_Task brief_: Your answer should consist only of the line with "(r.2 = Ok tt -> closed = true))" and the lines after it, reproduced exactly through the end of the entries below.

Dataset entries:
--- START ---

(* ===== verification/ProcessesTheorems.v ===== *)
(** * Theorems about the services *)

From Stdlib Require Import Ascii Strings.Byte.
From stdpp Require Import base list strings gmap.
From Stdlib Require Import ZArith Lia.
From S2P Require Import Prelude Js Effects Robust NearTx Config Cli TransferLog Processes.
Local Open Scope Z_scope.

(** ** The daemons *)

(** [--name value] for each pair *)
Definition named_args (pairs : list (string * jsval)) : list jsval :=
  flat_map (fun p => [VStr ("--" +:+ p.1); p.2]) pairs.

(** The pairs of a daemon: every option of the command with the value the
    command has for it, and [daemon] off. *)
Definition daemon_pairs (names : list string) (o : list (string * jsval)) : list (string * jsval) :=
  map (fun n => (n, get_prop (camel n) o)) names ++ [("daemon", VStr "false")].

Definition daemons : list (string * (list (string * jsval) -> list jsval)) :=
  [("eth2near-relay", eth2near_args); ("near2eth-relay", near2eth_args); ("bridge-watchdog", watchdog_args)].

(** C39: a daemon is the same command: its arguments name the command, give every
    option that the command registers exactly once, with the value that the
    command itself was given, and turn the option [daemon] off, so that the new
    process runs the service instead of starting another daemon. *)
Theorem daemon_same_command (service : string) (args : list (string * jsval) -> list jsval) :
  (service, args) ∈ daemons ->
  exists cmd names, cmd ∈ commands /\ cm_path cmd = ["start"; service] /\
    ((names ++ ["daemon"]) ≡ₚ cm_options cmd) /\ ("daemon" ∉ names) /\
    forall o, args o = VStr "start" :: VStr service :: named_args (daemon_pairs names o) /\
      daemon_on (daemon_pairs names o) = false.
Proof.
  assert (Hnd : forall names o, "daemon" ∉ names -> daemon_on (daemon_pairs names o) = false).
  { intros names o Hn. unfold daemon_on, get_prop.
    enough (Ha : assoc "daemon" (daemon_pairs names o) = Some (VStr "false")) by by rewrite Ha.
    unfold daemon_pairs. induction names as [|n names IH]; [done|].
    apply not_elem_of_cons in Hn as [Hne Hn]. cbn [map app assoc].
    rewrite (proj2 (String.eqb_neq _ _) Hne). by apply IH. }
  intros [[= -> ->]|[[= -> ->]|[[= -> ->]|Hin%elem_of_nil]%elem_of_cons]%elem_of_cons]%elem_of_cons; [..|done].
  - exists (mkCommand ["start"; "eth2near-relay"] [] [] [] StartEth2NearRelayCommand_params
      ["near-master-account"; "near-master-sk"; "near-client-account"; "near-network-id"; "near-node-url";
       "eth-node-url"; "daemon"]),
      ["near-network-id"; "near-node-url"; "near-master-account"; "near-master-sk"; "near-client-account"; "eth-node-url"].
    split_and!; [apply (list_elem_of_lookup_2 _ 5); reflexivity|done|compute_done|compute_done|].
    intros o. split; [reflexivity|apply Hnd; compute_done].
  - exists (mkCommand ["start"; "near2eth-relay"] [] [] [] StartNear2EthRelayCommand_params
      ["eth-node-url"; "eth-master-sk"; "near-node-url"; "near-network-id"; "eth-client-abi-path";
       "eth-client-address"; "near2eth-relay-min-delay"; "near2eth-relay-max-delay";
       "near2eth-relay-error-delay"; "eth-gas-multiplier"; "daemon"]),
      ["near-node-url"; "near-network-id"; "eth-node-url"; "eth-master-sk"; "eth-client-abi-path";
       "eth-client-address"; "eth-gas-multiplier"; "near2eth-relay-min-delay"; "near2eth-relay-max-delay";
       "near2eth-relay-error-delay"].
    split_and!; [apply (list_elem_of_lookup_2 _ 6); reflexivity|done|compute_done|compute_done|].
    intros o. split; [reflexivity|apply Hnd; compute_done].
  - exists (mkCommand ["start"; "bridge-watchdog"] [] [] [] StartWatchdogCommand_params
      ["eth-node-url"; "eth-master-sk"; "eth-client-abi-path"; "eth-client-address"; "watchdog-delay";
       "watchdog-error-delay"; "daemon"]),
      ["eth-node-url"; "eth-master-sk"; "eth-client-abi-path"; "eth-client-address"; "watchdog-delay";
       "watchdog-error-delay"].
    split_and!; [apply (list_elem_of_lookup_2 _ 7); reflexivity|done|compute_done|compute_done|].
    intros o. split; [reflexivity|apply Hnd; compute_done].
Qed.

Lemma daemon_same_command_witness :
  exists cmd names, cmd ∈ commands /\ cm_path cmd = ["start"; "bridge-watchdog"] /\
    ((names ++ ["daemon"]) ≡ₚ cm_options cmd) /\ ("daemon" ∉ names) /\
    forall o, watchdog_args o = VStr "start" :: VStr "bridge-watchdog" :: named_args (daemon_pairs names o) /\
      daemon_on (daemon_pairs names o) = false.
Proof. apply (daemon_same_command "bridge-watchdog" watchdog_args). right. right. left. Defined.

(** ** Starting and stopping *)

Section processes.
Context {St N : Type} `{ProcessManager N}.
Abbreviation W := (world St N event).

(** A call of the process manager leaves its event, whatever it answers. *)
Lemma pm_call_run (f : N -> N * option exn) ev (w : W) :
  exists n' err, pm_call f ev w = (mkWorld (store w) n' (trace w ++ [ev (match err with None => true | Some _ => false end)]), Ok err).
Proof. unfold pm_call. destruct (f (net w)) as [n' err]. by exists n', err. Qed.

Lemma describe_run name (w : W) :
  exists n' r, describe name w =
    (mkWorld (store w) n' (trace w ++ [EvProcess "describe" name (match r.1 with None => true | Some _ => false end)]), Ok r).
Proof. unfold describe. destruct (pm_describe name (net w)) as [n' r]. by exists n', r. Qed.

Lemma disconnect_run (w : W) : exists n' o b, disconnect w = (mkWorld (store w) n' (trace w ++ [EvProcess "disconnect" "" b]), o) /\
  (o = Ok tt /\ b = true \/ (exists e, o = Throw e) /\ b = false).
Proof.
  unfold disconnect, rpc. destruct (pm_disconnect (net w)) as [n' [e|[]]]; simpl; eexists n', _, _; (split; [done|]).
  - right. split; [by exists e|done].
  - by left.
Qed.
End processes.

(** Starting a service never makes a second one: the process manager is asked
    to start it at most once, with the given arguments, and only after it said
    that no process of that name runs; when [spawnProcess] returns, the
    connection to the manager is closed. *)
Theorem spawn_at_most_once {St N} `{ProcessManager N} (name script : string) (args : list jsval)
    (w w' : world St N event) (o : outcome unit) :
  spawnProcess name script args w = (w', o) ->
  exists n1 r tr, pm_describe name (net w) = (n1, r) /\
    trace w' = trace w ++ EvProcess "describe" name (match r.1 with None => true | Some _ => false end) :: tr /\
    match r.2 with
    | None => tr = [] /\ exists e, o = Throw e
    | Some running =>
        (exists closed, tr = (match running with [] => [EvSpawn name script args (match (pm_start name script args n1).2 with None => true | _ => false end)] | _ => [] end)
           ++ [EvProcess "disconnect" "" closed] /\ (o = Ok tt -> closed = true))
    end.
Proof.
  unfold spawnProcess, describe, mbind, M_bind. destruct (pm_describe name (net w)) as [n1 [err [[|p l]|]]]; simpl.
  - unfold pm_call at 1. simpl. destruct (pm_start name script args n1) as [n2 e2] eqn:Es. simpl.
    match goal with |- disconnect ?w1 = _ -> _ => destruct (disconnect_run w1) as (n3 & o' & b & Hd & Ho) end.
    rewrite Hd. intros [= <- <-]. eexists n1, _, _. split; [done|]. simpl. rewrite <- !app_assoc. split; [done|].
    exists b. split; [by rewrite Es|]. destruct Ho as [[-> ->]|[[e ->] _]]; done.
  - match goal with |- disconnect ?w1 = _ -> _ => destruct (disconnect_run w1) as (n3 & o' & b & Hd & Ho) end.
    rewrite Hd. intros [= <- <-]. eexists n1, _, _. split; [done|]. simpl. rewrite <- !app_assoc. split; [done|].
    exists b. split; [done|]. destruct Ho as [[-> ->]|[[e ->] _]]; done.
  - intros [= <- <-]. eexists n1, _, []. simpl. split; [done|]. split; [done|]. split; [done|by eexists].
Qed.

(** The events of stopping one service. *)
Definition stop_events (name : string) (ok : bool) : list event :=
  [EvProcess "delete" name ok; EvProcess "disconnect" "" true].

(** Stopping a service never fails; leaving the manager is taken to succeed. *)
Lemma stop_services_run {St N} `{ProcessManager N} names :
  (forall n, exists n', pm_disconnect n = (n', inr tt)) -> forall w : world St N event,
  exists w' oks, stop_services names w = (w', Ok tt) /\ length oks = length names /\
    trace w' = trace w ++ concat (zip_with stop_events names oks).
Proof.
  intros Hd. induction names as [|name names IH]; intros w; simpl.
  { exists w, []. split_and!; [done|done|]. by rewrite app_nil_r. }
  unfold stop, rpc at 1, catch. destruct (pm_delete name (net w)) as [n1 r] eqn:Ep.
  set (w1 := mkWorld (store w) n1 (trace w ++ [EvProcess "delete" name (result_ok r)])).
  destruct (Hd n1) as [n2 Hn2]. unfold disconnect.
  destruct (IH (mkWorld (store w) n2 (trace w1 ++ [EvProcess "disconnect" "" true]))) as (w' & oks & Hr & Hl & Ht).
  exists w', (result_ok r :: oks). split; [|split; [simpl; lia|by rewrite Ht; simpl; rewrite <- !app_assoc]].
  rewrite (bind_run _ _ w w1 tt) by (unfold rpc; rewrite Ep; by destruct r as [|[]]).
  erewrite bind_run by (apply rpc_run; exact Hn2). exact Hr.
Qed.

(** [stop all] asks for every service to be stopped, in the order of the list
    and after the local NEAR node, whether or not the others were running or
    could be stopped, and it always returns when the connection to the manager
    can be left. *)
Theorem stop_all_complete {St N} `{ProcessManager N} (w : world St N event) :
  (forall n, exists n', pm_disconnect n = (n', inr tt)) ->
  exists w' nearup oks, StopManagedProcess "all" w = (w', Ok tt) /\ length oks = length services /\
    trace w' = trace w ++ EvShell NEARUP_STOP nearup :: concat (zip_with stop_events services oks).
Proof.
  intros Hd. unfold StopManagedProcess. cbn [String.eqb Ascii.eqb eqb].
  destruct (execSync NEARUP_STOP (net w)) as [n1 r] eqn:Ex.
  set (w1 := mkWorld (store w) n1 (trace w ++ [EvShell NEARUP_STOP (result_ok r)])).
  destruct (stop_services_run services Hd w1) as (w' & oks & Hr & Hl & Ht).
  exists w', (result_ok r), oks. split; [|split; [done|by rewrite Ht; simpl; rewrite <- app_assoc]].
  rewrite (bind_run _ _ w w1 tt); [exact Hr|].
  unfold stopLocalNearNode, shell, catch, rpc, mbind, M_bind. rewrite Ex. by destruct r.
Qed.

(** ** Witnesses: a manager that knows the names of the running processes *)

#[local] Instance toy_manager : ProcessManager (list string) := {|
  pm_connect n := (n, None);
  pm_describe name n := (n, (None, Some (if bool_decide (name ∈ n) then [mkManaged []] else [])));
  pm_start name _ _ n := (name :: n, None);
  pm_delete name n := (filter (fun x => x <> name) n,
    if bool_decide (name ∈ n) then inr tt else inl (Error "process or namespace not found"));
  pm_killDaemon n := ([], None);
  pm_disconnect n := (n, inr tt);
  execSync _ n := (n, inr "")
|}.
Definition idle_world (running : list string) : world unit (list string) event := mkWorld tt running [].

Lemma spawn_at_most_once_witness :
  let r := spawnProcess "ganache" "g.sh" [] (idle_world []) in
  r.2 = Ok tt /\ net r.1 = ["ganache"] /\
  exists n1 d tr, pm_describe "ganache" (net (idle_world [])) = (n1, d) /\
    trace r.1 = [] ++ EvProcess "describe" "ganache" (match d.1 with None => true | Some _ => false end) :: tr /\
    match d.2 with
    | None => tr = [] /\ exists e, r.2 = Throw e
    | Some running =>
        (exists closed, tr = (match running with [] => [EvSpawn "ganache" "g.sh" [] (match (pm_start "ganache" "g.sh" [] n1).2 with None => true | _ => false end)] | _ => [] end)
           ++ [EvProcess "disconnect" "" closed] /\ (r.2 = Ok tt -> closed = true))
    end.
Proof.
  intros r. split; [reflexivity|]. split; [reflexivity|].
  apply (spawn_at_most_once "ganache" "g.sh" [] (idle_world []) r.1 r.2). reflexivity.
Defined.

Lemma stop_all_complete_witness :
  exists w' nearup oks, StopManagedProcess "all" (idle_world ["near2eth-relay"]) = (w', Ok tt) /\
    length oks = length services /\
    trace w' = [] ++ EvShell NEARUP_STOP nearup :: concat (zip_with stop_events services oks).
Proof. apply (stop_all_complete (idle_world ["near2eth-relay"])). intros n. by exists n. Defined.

--- END ---

_Exercise result_:
           ++ [EvProcess "disconnect" "" closed] /\ (r.2 = Ok tt -> closed = true))
    end.
Proof.
  intros r. split; [reflexivity|]. split; [reflexivity|].
  apply (spawn_at_most_once "ganache" "g.sh" [] (idle_world []) r.1 r.2). reflexivity.
Defined.

Lemma stop_all_complete_witness :
  exists w' nearup oks, StopManagedProcess "all" (idle_world ["near2eth-relay"]) = (w', Ok tt) /\
    length oks = length services /\
    trace w' = [] ++ EvShell NEARUP_STOP nearup :: concat (zip_with stop_events services oks).
Proof. apply (stop_all_complete (idle_world ["near2eth-relay"])). intros n. by exists n. Defined.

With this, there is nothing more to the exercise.